# Assigned task:
Show every line in the records below that contains the word "pose".

# Data to process:

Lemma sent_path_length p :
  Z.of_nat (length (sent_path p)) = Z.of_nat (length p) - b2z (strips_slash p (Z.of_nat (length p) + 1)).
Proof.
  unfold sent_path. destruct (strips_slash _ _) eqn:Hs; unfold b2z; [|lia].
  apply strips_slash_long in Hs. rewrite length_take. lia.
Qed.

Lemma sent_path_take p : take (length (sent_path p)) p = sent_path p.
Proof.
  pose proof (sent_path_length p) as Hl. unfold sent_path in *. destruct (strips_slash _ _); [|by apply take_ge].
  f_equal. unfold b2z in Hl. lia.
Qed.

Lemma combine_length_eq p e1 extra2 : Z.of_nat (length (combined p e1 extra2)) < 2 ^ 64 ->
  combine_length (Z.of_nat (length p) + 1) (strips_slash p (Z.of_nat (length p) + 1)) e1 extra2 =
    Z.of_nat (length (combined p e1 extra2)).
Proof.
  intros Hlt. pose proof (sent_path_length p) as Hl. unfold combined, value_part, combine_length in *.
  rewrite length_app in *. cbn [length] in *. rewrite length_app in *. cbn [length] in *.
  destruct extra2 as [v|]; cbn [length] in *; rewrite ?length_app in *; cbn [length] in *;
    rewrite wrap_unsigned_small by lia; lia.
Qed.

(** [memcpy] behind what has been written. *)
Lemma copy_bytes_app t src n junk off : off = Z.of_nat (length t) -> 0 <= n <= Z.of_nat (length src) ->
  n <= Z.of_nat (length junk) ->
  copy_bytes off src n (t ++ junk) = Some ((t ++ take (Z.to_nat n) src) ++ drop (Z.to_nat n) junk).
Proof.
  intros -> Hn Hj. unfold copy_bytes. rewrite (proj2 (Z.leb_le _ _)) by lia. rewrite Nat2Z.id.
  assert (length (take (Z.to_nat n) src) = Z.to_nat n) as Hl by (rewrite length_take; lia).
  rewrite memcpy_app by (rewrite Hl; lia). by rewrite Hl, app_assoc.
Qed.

# Solution below:
  pose proof (sent_path_length p) as Hl. unfold sent_path in *. destruct (strips_slash _ _); [|by apply take_ge].
  intros Hlt. pose proof (sent_path_length p) as Hl. unfold combined, value_part, combine_length in *.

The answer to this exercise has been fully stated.